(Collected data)
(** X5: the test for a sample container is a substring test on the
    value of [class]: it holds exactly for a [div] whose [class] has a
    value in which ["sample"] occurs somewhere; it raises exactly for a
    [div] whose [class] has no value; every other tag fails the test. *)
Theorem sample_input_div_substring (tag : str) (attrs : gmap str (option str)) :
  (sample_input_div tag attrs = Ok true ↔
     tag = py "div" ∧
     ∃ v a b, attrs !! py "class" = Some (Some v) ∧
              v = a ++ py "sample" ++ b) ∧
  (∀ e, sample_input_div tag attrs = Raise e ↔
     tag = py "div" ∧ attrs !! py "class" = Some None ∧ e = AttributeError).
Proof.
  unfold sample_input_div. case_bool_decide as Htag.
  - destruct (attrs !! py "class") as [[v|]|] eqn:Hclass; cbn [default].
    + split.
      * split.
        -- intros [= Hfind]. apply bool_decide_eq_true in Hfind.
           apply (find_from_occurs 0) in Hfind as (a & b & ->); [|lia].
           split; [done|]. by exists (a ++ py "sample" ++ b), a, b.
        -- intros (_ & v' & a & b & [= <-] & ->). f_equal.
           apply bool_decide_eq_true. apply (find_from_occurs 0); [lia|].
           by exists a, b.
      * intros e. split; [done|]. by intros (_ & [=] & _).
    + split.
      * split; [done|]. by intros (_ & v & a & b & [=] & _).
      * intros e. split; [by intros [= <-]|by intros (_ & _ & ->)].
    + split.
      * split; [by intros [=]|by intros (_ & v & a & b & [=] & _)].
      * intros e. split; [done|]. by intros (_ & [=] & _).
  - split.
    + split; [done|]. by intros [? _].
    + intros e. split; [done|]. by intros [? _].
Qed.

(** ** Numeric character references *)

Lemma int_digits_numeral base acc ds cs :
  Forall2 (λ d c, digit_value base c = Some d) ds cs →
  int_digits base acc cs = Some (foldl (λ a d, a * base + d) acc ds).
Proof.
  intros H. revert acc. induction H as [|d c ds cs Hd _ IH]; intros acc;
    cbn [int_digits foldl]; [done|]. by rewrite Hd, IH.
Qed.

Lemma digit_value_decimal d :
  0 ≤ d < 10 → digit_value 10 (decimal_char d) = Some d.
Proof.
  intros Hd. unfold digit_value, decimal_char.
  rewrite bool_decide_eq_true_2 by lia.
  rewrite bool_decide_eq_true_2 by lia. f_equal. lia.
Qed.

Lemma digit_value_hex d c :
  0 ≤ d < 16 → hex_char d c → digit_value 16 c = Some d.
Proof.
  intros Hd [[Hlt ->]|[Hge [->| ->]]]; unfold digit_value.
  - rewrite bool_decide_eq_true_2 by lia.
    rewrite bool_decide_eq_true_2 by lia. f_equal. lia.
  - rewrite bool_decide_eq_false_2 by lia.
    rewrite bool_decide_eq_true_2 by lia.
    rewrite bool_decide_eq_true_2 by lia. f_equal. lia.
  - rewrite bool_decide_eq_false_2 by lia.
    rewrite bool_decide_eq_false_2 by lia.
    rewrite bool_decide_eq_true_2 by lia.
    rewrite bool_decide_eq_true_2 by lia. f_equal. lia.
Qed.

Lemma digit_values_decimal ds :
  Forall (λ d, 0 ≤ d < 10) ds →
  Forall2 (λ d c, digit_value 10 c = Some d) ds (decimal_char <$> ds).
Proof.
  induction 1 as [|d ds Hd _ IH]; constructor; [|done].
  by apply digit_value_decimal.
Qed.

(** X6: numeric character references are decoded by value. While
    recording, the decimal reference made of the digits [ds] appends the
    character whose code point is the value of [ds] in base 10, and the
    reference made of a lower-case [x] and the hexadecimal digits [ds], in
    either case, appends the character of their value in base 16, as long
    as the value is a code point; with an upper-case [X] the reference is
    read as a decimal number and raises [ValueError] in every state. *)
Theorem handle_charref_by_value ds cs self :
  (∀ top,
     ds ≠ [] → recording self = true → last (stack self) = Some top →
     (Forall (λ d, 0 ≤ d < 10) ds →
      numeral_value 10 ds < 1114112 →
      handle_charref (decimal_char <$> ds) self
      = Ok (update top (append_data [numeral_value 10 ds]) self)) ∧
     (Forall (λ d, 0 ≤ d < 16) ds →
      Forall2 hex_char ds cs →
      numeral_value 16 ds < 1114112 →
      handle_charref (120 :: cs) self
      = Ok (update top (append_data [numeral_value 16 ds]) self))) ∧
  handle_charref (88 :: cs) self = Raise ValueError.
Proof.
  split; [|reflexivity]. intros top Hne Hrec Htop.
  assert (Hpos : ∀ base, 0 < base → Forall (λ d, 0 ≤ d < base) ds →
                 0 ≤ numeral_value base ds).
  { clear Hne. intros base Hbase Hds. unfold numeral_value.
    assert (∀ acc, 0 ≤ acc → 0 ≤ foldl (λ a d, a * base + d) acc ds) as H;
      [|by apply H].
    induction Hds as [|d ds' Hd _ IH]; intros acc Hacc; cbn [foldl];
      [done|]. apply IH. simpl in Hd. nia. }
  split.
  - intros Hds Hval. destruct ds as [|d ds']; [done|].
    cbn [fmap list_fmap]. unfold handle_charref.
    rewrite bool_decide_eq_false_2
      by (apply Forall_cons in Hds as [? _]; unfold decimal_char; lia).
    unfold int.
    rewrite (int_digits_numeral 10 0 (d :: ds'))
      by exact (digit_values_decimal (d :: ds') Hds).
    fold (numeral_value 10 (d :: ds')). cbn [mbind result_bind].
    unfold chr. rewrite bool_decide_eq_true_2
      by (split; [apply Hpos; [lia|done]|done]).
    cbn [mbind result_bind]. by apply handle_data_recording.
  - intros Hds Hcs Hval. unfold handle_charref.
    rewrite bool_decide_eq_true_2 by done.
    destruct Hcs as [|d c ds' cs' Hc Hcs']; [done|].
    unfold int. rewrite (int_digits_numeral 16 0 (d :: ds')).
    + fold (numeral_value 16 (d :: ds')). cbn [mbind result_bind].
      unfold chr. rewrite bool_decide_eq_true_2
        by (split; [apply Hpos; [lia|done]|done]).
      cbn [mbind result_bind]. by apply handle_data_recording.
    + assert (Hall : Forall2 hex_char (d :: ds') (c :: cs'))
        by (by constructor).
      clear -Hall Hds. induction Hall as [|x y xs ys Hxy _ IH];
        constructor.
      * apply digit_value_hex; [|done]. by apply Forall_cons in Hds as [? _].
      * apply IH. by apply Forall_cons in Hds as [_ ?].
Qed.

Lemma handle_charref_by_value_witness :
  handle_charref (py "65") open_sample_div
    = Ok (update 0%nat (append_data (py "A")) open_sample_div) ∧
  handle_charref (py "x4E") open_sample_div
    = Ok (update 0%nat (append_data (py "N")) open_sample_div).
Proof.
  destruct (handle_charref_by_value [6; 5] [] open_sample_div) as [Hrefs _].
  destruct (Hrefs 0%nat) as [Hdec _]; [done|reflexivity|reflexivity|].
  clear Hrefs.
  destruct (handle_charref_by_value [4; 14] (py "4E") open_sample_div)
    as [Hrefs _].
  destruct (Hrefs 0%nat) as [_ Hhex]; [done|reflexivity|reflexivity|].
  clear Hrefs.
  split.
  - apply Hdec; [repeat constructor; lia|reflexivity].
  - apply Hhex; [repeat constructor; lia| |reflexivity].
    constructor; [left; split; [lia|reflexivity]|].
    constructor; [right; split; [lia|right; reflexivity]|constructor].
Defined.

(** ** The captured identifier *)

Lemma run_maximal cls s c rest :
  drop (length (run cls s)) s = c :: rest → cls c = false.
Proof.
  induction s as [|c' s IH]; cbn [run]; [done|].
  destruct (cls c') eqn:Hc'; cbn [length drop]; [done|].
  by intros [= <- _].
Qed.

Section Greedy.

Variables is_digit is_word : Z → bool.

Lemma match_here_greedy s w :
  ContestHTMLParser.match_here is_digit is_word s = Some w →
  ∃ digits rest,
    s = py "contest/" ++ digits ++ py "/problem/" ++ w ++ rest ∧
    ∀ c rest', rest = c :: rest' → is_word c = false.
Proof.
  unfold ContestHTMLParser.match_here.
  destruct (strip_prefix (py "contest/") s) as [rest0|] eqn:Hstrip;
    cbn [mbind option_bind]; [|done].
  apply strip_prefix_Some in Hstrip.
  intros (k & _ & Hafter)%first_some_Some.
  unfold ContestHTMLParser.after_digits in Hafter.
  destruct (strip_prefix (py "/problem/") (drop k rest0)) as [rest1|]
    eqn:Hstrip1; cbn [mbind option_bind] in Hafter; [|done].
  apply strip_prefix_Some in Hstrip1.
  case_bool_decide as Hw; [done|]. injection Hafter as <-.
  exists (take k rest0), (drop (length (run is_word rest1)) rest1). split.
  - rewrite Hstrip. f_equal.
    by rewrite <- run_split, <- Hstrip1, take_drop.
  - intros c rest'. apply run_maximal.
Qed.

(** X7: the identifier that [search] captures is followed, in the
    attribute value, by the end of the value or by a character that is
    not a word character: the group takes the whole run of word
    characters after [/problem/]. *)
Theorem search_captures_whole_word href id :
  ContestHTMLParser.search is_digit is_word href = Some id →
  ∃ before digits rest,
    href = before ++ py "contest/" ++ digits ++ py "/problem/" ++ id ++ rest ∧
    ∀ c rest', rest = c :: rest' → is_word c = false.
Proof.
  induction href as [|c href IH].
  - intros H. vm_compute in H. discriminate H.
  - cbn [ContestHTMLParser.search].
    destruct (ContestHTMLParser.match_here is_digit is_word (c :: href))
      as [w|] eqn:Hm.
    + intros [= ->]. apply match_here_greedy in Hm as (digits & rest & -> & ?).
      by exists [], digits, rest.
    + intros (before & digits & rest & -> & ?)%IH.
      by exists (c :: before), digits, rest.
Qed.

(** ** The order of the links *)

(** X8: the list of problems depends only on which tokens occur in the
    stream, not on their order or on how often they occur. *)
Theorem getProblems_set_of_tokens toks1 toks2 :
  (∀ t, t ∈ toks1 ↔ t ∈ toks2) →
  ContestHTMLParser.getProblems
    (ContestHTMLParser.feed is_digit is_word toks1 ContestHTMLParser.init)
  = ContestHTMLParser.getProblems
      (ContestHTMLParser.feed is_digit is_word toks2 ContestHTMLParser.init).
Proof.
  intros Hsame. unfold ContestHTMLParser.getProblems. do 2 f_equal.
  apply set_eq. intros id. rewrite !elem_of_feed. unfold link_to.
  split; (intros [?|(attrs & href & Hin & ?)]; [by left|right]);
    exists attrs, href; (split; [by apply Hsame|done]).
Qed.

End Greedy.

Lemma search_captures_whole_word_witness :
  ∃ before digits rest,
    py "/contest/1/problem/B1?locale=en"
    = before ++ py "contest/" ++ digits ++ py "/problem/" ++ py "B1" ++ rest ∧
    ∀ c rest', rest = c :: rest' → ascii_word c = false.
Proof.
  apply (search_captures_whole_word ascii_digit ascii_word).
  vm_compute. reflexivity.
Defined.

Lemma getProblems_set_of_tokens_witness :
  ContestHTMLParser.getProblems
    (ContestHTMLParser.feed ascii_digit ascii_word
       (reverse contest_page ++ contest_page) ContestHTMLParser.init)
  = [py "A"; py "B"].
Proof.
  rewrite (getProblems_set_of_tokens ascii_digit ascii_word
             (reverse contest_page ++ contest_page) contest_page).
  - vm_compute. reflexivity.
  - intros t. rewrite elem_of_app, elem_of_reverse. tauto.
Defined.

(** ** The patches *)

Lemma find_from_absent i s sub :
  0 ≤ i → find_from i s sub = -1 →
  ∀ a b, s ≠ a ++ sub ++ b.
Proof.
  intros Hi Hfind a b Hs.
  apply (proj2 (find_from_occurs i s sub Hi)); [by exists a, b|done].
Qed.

**WHAT THE EXERCISE ASKS**
Taking the line with "split; [|reflexivity]. intros" as the first and the line with "[|by apply H]." as the last, retype that stretch of the data above exactly, with no other lines.

**WRITTEN RESPONSE**
  split; [|reflexivity]. intros top Hne Hrec Htop.
  assert (Hpos : ∀ base, 0 < base → Forall (λ d, 0 ≤ d < base) ds →
                 0 ≤ numeral_value base ds).
  { clear Hne. intros base Hbase Hds. unfold numeral_value.
    assert (∀ acc, 0 ≤ acc → 0 ≤ foldl (λ a d, a * base + d) acc ds) as H;
      [|by apply H].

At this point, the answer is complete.